■ **Work to be completed**: Copy each line of the listing that includes "assert".
***
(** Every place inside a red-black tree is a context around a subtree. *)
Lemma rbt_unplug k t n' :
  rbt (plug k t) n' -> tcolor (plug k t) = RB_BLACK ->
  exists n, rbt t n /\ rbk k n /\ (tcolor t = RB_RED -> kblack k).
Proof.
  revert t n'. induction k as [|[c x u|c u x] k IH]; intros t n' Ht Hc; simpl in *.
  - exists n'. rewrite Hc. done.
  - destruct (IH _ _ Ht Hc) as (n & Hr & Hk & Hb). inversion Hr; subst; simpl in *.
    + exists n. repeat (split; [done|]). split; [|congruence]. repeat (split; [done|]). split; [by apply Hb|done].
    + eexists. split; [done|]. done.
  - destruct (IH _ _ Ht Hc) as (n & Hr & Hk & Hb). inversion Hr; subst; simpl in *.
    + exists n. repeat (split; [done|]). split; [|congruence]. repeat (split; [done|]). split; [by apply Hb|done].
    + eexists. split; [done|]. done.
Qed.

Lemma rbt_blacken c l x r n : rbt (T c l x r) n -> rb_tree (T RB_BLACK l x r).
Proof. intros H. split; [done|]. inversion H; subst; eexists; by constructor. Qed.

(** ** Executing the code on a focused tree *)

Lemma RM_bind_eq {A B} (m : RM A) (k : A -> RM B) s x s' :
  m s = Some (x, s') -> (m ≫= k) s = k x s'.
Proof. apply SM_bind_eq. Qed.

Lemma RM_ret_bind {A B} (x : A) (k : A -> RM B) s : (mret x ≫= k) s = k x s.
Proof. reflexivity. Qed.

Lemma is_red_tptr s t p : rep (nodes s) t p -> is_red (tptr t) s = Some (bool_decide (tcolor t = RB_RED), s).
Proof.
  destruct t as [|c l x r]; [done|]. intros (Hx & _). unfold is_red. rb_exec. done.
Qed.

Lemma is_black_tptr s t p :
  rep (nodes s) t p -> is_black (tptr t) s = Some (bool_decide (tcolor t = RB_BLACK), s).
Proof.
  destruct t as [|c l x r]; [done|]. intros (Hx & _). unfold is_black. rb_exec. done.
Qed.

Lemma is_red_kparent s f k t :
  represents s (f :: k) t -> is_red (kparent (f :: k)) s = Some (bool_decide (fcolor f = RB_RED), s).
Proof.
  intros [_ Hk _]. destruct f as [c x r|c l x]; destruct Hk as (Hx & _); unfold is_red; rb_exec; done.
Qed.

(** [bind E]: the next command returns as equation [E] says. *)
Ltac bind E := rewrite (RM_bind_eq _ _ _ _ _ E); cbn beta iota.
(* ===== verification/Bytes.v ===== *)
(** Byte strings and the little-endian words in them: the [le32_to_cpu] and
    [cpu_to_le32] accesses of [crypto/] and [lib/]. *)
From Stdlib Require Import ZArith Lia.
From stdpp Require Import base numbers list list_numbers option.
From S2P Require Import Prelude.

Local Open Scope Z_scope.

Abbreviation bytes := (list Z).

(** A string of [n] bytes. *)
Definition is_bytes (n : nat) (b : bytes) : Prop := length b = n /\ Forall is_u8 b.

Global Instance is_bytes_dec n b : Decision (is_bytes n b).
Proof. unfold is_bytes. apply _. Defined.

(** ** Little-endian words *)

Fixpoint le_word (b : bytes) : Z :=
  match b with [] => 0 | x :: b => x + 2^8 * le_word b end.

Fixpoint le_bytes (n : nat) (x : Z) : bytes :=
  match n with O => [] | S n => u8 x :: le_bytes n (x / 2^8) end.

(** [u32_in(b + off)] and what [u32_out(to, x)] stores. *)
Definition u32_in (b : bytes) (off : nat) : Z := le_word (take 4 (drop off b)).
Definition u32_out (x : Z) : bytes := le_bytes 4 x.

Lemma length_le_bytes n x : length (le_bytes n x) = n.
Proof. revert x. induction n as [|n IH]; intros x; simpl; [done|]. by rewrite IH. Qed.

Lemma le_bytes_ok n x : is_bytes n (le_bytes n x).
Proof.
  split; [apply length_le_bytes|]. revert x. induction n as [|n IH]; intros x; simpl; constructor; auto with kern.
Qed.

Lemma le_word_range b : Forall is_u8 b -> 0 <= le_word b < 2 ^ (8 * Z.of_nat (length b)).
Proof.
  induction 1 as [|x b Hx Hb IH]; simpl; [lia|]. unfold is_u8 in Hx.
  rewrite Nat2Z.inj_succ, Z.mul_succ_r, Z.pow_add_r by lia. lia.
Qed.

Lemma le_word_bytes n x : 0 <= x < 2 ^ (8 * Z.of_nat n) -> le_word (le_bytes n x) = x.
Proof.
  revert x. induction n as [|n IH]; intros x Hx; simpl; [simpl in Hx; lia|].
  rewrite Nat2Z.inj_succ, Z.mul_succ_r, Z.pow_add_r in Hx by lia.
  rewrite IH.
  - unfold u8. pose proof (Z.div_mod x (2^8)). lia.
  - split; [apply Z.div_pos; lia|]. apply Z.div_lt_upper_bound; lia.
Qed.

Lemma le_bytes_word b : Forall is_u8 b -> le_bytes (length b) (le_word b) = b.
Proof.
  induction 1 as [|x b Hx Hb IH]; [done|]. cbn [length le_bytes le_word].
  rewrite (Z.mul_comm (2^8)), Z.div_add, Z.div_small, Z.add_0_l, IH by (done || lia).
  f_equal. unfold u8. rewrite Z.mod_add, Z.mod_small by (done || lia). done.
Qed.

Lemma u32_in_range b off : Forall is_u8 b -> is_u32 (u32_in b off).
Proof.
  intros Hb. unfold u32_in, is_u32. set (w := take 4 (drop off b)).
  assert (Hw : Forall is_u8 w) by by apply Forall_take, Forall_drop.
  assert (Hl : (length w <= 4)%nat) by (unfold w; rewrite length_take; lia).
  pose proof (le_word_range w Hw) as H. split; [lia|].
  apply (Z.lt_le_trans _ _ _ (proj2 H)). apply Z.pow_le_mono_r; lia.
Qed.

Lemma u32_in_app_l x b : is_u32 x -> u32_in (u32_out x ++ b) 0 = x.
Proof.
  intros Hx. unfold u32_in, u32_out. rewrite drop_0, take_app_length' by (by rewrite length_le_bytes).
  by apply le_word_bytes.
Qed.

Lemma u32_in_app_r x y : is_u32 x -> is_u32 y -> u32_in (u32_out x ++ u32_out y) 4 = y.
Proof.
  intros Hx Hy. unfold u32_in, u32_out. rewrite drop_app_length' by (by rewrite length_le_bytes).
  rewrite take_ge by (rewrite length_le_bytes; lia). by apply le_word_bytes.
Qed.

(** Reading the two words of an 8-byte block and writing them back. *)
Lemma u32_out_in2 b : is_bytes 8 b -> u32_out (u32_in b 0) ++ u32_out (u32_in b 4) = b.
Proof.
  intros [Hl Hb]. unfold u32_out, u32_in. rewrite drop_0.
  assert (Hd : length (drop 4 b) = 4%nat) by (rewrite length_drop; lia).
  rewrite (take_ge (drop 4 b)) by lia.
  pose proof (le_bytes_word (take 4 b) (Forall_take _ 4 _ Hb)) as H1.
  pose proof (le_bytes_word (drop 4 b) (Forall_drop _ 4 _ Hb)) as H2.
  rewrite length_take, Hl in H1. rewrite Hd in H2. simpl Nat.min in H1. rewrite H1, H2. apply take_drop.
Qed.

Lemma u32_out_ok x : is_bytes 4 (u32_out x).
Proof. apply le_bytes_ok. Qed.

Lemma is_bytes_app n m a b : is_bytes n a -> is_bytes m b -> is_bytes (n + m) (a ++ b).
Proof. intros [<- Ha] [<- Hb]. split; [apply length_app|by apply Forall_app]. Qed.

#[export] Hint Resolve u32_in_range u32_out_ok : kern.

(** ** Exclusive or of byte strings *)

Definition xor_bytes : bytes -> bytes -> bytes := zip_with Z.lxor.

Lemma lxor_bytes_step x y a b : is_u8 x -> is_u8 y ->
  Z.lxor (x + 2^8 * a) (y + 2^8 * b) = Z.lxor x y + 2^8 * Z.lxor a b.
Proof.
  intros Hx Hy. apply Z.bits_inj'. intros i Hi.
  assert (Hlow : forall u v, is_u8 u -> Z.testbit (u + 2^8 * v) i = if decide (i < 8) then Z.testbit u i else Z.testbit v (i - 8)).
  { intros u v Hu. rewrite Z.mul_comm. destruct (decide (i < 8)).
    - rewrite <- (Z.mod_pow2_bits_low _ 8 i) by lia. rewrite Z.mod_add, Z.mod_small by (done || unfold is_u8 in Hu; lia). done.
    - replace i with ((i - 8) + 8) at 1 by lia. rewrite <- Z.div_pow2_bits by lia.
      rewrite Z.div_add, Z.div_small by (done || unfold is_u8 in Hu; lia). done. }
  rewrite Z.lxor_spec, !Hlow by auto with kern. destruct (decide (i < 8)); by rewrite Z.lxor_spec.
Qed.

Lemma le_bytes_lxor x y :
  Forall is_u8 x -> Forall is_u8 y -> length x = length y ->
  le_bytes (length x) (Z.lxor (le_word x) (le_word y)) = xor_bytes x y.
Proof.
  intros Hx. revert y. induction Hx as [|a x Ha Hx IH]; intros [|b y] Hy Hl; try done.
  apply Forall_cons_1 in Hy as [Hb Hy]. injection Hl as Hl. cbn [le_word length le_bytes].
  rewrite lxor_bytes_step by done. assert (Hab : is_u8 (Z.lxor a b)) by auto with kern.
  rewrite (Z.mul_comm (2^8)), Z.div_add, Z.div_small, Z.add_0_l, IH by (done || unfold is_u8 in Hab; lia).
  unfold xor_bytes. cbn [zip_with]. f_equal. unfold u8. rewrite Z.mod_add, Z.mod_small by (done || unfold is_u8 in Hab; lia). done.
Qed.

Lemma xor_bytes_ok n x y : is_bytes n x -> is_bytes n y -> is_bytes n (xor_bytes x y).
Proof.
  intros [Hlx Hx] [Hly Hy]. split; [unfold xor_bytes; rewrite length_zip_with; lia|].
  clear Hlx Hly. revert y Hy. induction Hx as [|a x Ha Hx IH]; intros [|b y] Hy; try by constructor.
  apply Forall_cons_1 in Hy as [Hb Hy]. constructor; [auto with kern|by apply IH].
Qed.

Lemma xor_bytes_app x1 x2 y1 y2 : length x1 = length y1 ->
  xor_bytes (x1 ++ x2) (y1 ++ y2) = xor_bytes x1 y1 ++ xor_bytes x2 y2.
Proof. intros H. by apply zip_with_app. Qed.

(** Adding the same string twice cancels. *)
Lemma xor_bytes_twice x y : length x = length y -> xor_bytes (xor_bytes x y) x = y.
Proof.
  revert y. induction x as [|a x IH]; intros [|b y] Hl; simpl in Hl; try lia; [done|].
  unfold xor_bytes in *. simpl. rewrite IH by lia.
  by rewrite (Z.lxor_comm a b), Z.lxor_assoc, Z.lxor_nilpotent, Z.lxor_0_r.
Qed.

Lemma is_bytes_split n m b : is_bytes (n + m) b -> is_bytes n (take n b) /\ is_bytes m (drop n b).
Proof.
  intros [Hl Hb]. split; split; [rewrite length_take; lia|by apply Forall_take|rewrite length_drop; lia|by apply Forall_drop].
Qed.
***
■ **Answer below**:
  assert (Hw : Forall is_u8 w) by by apply Forall_take, Forall_drop.
  assert (Hl : (length w <= 4)%nat) by (unfold w; rewrite length_take; lia).
  assert (Hd : length (drop 4 b) = 4%nat) by (rewrite length_drop; lia).
  assert (Hlow : forall u v, is_u8 u -> Z.testbit (u + 2^8 * v) i = if decide (i < 8) then Z.testbit u i else Z.testbit v (i - 8)).
  rewrite lxor_bytes_step by done. assert (Hab : is_u8 (Z.lxor a b)) by auto with kern.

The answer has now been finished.